Count up the lines below where the word "TokenInfo" shows up, and respond with the number alone.
(Extracted records Opens)
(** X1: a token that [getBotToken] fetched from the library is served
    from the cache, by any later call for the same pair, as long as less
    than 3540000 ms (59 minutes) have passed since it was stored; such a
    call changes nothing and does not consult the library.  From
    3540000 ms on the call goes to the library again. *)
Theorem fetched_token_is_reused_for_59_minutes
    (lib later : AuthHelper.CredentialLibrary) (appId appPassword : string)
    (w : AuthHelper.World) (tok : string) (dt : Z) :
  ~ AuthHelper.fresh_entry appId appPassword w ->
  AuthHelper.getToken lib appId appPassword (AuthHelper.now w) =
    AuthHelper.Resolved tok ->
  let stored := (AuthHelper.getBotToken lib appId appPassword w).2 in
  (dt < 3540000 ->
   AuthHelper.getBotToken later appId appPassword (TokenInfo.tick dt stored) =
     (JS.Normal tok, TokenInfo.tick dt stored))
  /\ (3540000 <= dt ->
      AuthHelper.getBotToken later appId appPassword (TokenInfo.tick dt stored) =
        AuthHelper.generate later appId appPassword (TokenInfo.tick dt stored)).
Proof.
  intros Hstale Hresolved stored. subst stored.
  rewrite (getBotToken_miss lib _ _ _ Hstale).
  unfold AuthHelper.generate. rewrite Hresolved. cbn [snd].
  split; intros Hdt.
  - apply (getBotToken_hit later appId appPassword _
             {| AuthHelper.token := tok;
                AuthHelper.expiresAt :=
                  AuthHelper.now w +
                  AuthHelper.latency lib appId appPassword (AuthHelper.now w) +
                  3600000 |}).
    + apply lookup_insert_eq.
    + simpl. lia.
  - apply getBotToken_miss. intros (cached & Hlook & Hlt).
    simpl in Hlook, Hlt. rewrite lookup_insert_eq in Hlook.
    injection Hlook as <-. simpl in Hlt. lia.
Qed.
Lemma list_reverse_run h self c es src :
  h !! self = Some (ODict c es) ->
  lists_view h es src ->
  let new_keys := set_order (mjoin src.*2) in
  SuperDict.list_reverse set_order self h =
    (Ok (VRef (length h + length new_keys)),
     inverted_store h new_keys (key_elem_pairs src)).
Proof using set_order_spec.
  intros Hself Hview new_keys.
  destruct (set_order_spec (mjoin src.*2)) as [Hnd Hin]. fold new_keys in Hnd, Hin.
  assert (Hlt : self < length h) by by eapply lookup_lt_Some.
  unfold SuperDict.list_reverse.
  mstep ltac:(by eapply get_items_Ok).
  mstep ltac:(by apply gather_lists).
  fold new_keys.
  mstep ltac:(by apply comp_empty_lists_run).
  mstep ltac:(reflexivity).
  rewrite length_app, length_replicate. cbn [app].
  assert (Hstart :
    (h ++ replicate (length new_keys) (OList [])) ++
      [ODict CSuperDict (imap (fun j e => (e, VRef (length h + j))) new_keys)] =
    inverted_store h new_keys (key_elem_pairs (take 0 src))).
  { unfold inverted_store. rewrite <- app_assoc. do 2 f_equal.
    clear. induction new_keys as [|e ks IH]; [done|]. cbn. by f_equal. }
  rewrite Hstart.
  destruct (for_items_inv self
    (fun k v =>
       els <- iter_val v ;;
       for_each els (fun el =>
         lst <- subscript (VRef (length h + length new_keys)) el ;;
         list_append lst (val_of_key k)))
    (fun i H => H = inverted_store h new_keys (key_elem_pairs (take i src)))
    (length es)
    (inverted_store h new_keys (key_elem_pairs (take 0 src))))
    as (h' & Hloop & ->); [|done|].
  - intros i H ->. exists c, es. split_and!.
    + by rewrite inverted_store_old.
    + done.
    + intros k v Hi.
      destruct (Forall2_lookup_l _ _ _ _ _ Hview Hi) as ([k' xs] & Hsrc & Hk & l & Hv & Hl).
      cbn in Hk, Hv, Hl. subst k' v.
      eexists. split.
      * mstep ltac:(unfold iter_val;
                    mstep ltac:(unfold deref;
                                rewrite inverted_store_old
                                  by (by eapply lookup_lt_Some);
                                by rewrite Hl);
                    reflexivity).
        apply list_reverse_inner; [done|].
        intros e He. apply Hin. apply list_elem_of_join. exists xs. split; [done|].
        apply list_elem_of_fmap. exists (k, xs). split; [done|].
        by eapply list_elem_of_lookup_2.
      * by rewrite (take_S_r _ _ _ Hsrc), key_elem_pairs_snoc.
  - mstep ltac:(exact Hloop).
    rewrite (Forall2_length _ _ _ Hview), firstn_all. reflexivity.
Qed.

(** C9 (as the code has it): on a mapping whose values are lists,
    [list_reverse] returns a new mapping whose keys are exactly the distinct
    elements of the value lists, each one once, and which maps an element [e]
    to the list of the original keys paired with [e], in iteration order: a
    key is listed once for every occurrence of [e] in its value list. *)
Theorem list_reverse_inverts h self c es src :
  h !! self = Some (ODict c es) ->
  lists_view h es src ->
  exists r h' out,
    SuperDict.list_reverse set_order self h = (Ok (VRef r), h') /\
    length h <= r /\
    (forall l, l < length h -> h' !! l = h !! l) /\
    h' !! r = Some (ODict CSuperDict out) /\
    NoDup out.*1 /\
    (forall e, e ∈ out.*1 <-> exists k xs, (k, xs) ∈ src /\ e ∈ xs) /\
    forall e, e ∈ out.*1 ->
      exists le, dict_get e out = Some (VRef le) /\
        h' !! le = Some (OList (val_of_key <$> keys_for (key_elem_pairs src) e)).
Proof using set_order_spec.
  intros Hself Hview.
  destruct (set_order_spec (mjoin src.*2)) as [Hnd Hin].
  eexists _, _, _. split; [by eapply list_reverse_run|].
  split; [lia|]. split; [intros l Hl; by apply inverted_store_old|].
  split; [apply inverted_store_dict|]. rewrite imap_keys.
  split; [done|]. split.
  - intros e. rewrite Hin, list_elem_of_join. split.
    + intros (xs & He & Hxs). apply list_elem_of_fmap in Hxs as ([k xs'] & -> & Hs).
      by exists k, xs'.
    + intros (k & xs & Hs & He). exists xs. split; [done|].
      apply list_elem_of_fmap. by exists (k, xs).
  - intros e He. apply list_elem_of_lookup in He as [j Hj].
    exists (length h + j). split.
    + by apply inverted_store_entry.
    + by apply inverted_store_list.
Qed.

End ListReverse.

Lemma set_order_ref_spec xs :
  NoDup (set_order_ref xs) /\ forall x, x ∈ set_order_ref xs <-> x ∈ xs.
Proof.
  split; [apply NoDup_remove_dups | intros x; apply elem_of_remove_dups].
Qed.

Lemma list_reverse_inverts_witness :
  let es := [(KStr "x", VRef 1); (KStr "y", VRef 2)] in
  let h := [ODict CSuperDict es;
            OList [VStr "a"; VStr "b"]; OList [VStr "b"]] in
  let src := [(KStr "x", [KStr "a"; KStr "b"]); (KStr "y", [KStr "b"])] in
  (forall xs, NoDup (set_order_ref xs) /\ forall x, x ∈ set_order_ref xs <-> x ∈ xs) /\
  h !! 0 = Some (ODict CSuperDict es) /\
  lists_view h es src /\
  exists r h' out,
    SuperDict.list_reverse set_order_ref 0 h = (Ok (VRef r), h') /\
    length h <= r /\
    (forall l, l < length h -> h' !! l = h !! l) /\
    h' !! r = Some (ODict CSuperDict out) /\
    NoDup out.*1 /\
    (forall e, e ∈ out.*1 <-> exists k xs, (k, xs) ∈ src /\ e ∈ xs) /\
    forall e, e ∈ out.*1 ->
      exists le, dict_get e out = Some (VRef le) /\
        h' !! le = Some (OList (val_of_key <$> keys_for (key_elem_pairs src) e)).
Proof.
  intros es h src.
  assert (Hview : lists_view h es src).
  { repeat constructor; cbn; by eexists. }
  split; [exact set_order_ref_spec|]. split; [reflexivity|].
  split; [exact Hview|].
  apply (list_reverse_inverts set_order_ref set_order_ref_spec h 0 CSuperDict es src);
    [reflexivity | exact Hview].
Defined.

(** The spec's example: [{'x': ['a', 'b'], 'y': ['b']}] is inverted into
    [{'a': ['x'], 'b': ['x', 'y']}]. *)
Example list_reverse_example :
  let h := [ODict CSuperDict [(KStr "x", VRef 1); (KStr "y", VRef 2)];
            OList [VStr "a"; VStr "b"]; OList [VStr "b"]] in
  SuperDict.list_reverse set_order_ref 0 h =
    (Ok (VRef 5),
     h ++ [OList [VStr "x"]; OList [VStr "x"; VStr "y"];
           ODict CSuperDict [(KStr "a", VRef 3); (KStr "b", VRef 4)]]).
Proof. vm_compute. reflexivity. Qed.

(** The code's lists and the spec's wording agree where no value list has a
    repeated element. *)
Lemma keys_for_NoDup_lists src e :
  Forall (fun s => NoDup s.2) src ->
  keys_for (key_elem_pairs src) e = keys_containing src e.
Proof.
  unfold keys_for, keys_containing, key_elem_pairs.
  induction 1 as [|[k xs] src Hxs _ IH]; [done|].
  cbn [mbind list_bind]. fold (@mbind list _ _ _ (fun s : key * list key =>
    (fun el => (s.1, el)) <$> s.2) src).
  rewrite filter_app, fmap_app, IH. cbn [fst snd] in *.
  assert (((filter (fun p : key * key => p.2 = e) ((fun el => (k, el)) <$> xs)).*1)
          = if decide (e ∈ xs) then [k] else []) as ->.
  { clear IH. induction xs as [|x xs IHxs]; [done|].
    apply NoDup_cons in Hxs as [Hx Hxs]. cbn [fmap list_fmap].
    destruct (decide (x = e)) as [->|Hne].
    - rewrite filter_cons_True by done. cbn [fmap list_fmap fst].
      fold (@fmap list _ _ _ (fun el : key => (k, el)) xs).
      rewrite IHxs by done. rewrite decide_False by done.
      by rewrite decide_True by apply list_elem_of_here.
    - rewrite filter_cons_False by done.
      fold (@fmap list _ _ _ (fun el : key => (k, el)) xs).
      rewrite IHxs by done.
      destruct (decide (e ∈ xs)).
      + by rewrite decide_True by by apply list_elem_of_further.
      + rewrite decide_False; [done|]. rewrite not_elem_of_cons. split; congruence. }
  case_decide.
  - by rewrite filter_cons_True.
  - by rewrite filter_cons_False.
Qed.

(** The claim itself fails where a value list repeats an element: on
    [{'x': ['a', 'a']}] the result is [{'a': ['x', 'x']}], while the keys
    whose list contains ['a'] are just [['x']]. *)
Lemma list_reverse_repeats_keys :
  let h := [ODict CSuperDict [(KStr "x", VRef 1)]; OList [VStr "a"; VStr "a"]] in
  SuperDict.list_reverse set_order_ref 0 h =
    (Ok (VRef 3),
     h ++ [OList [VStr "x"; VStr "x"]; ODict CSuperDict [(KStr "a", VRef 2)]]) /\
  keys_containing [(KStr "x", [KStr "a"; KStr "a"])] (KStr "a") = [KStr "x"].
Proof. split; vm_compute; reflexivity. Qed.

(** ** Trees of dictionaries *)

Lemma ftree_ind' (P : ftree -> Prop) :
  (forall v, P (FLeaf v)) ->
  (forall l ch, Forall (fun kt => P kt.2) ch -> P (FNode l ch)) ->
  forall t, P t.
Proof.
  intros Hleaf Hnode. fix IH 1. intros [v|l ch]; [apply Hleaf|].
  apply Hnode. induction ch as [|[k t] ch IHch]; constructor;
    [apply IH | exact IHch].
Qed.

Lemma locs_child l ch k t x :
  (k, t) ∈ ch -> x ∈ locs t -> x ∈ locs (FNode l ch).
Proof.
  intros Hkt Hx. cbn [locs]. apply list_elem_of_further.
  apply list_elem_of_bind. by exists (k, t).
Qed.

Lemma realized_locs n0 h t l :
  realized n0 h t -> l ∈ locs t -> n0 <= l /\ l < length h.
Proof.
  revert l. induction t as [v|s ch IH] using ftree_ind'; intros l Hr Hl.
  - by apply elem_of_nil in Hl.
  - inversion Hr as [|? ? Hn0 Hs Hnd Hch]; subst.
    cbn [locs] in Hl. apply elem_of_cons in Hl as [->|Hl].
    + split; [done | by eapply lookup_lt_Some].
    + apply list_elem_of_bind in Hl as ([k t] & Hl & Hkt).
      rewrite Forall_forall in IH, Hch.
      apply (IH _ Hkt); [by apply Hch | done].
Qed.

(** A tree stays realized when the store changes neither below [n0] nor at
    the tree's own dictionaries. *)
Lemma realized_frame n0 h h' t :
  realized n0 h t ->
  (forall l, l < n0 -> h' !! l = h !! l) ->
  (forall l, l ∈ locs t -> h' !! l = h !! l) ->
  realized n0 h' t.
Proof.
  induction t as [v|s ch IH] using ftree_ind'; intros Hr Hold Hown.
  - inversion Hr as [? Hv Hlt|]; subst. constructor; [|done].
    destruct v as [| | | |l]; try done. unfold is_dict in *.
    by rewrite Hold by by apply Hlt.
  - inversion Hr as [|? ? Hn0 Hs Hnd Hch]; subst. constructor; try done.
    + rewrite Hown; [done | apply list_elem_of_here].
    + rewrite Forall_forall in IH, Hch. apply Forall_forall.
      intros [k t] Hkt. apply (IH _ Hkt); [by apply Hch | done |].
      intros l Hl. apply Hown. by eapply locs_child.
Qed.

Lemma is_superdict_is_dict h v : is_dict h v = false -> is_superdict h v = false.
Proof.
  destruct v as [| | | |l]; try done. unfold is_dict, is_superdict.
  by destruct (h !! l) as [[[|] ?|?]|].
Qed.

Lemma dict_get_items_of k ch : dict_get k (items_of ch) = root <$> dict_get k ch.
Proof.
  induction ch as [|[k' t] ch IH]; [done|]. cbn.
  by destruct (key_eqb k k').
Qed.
(Extracted records Closes)
=== Output of the exercise ===
4